What you should do :: Check the records below line by line, and report how many lines include the string "specialize". No other words are needed.

Input data ::
(* ===== verification/Trim.v ===== *)
(** * Facts on [str::trim]

    A text is [clean] when no white space starts or ends it: [trim] returns clean
    texts, and leaves them alone. *)

From S2P Require Import Prelude Strs.

(** ** Stripping any of a list of patterns *)
Lemma strip_any_None ps s :
  strip_any ps s = None ↔ ∀ p, p ∈ ps → strip_prefix p s = None.
Proof.
  unfold strip_any. induction ps as [|p ps IH]; [set_solver|]. cbn.
  destruct (strip_prefix p s) as [r|] eqn:E; cbn.
  - split; [done|]. intros Hp. rewrite (Hp p) in E by constructor. done.
  - rewrite IH. split; [|set_solver]. by intros Hp q [->|?]%elem_of_cons; auto.
Qed.
Lemma strip_any_Some ps s r : strip_any ps s = Some r → ∃ p, p ∈ ps ∧ s = p +:+ r.
Proof.
  unfold strip_any. induction ps as [|p ps IH]; [done|]. cbn.
  destruct (strip_prefix p s) as [r'|] eqn:E; cbn.
  - intros [= ->]. apply strip_prefix_Some in E. exists p. by split; [constructor|].
  - intros (q & ? & ?)%IH. exists q. by split; [constructor|].
Qed.
Lemma strip_any_app_None ps a b : strip_any ps (a +:+ b) = None → strip_any ps a = None.
Proof.
  rewrite !strip_any_None. intros Hp p Hin. specialize (Hp p Hin).
  destruct (strip_prefix p a) eqn:E; [|done].
  by rewrite (strip_prefix_app_Some _ _ b _ E) in Hp.
Qed.
(** A first character that starts no pattern. *)
Definition first_is (P : Ascii.ascii → bool) (p : string) : bool :=
  match p with String d _ => P d | EmptyString => false end.
Lemma strip_any_head P ps c s :
  forallb (first_is P) ps = true → P c = false → strip_any ps (String c s) = None.
Proof.
  rewrite forallb_forall, strip_any_None. intros Hf Hc p Hin%list_elem_of_In.
  specialize (Hf p Hin). destruct p as [|d p]; [done|]. cbn in *.
  destruct (Ascii.eqb d c) eqn:E; [|done]. apply Ascii.eqb_eq in E as ->. congruence.
Qed.

Lemma trim_start_fuel_suffix fuel ps s : ∃ a, s = a +:+ trim_start_fuel fuel ps s.
Proof.
  revert s. induction fuel as [|fuel IH]; intros s; cbn; [by exists EmptyString|].
  destruct (strip_any ps s) as [r|] eqn:E; [|by exists EmptyString].
  apply strip_any_Some in E as (p & _ & ->). destruct (IH r) as [a Ha].
  exists (p +:+ a). by rewrite append_assoc, <- Ha.
Qed.
Lemma trim_start_fuel_None fuel ps s : strip_any ps s = None → trim_start_fuel fuel ps s = s.
Proof. intros Hs. destruct fuel; cbn; [done|]. by rewrite Hs. Qed.
Lemma trim_start_fuel_done fuel ps s :
  (∀ p, p ∈ ps → p ≠ EmptyString) → (String.length s <= fuel)%nat →
  strip_any ps (trim_start_fuel fuel ps s) = None.
Proof.
  intros Hne. revert s. induction fuel as [|fuel IH]; intros s Hl; cbn.
  - destruct s; [|cbn in Hl; lia]. apply strip_any_None. intros p Hp%Hne. by destruct p.
  - destruct (strip_any ps s) as [r|] eqn:E; [|done].
    apply strip_any_Some in E as (p & Hp%Hne & ->). apply IH.
    rewrite length_append in Hl. destruct p; [done|cbn in Hl; lia].
Qed.

(** ** Clean texts *)
Definition reversed_space : list string := map str_rev white_space.
Definition clean (s : string) : Prop :=
  strip_any white_space s = None ∧ strip_any reversed_space (str_rev s) = None.

Lemma spaces_nonempty ps p :
  forallb (λ p, negb (is_empty p)) ps = true → p ∈ ps → p ≠ EmptyString.
Proof. rewrite forallb_forall. intros Hf Hin%list_elem_of_In%Hf. by destruct p. Qed.
Lemma length_rev s : String.length (str_rev s) = String.length s.
Proof.
  induction s as [|c s IH]; [done|]. cbn. rewrite length_append, IH. cbn. lia.
Qed.
Lemma trim_clean_id s : clean s → trim s = s.
Proof.
  intros [Hs He]. unfold trim, trim_start, trim_end.
  rewrite (trim_start_fuel_None _ _ _ Hs). change (map str_rev white_space) with reversed_space.
  by rewrite (trim_start_fuel_None _ _ _ He), str_rev_involutive.
Qed.
Lemma clean_trim s : clean (trim s).
Proof.
  unfold trim. set (t := trim_start s).
  assert (strip_any white_space t = None) as Ht
    by (apply trim_start_fuel_done; [intros p; by apply spaces_nonempty|done]).
  unfold trim_end. change (map str_rev white_space) with reversed_space.
  destruct (trim_start_fuel_suffix (String.length t) reversed_space (str_rev t)) as [a Ha].
  set (r := trim_start_fuel _ _ _) in *. split.
  - apply (strip_any_app_None _ _ (str_rev a)). rewrite <- str_rev_app, <- Ha.
    by rewrite str_rev_involutive.
  - rewrite str_rev_involutive. apply trim_start_fuel_done.
    + intros p. by apply spaces_nonempty.
    + by rewrite length_rev.
Qed.
Lemma trim_id_clean s : trim s = s → clean s.
Proof. intros <-. apply clean_trim. Qed.
Lemma trim_idemp s : trim (trim s) = trim s.
Proof. apply trim_clean_id, clean_trim. Qed.
Lemma clean_empty : clean EmptyString.
Proof. split; reflexivity. Qed.

(** Printable ASCII: no white space starts, continues or ends with it. *)
Definition plain (c : Ascii.ascii) : bool := ((32 <? byte c) && (byte c <? 127))%N.
Lemma plain_head c s : plain c = true → strip_any white_space (String c s) = None.
Proof.
  intros Hc. apply (strip_any_head (λ d, negb (plain d))); [reflexivity|by rewrite Hc].
Qed.
Lemma plain_head_rev c s : plain c = true → strip_any reversed_space (String c s) = None.
Proof.
  intros Hc. apply (strip_any_head (λ d, negb (plain d))); [reflexivity|by rewrite Hc].
Qed.
Lemma reversed_space_plain p : p ∈ reversed_space → str_all (λ c, negb (plain c)) p = true.
Proof.
  intros Hp%list_elem_of_In.
  assert (forallb (str_all (λ c, negb (plain c))) reversed_space = true) as Hf by reflexivity.
  rewrite forallb_forall in Hf. by apply Hf.
Qed.
Lemma strip_reversed_plain a c b :
  plain c = true → strip_any reversed_space a = None →
  strip_any reversed_space (a +:+ String c b) = None.
Proof.
  intros Hc Ha. apply strip_any_None. intros p Hp.
  destruct (strip_prefix p _) as [r|] eqn:E; [|done]. exfalso.
  apply strip_prefix_Some in E. pose proof (reversed_space_plain p Hp) as Hall.
  destruct (decide (String.length p <= String.length a)%nat) as [Hl|Hl].
  - destruct (append_prefix a (String c b) p r E Hl) as [w ->].
    rewrite strip_any_None in Ha. specialize (Ha p Hp). by rewrite strip_prefix_app in Ha.
  - destruct (append_prefix p r (a +:+ String c EmptyString) b) as [w ->].
    + rewrite append_assoc. by rewrite <- E.
    + rewrite length_append. cbn. lia.
    + rewrite !str_all_app in Hall. cbn in Hall. rewrite Hc in Hall. cbn in Hall.
      by rewrite andb_false_r in Hall.
Qed.
(** Printable text around a clean one. *)
Lemma clean_plain_app c a d v :
  plain c = true → plain d = true → clean v → clean (String c (a +:+ String d v)).
Proof.
  intros Hc Hd [_ Hv]. split; [by apply plain_head|]. cbn. rewrite str_rev_app. cbn.
  rewrite !append_assoc. rewrite append_cons, append_nil_l. by apply strip_reversed_plain.
Qed.
Lemma clean_plain s : str_all plain s = true → clean s.
Proof.
  destruct s as [|c s]; [intros _; apply clean_empty|]. cbn.
  intros [Hc Hs]%andb_true_iff. split; [by apply plain_head|]. cbn.
  destruct (str_rev s) as [|d r] eqn:E; [by apply plain_head_rev|].
  rewrite append_cons. apply plain_head_rev. apply (f_equal str_rev) in E.
  rewrite str_rev_involutive in E. cbn in E. rewrite E, str_all_app in Hs. cbn in Hs.
  apply andb_true_iff in Hs as [_ Hs]. by rewrite andb_true_r in Hs.
Qed.

(** ** Splitting at one character *)
Definition one (c : Ascii.ascii) : string := String c EmptyString.
Definition lacks (c : Ascii.ascii) : string → bool := str_all (λ d, negb (Ascii.eqb c d)).
Lemma split_char_lacks c a b : lacks c a = true → split_once (one c) (a +:+ String c b) = Some (a, b).
Proof.
  induction a as [|d a IH]; cbn; intros Ha.
  - rewrite append_nil_l. cbn. rewrite Ascii.eqb_refl. by destruct b.
  - apply andb_true_iff in Ha as [Hd%negb_true_iff Ha]. rewrite append_cons. cbn.
    rewrite Hd. by rewrite IH.
Qed.
Lemma split_char_None c a : lacks c a = true → split_once (one c) a = None.
Proof.
  induction a as [|d a IH]; cbn; [done|]. intros [Hd%negb_true_iff Ha]%andb_true_iff.
  rewrite Hd. by rewrite IH.
Qed.
Lemma split_char_None_inv c a : split_once (one c) a = None → lacks c a = true.
Proof.
  induction a as [|d a IH]; cbn; [done|]. destruct (Ascii.eqb c d); [done|].
  destruct (split_once _ a) as [[]|]; [done|]. intros _. by apply IH.
Qed.
Lemma split_char_Some c s a b :
  split_once (one c) s = Some (a, b) → lacks c a = true ∧ s = a +:+ String c b.
Proof.
  intros Hs. pose proof (split_once_Some _ _ _ _ Hs) as ->. split; [|done].
  revert Hs. revert b. induction a as [|d a IH]; intros b; [done|].
  change (String d a +:+ one c +:+ b) with (String d (a +:+ one c +:+ b)). cbn.
  destruct (Ascii.eqb c d) eqn:E; [by intros [=]|].
  destruct (split_once _ _) as [[a' b']|] eqn:E2; [|done]. intros [= -> ->]. cbn.
  by apply IH in E2.
Qed.
Lemma str_all_impl (P Q : Ascii.ascii → bool) s :
  (∀ c, P c = true → Q c = true) → str_all P s = true → str_all Q s = true.
Proof.
  intros Himp. induction s as [|c s IH]; [done|]. cbn.
  intros [Hc Hs]%andb_true_iff. by rewrite (Himp _ Hc), IH.
Qed.
(** Trimming keeps what every character satisfies. *)
Lemma str_all_rev P s : str_all P (str_rev s) = str_all P s.
Proof.
  induction s as [|c s IH]; [done|]. cbn. rewrite str_all_app, IH. cbn.
  by rewrite andb_true_r, andb_comm.
Qed.
Lemma str_all_trim P s : str_all P s = true → str_all P (trim s) = true.
Proof.
  intros Hs. unfold trim, trim_end.
  assert (str_all P (trim_start s) = true) as Ht.
  { unfold trim_start. destruct (trim_start_fuel_suffix (String.length s) white_space s) as [a Ha].
    rewrite Ha, str_all_app in Hs. by apply andb_true_iff in Hs as [_ ?]. }
  set (t := trim_start s) in *. rewrite str_all_rev.
  destruct (trim_start_fuel_suffix (String.length t) (map str_rev white_space) (str_rev t)) as [a Ha].
  rewrite <- str_all_rev, Ha, str_all_app in Ht. by apply andb_true_iff in Ht as [_ ?].
Qed.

Solved problem :: 3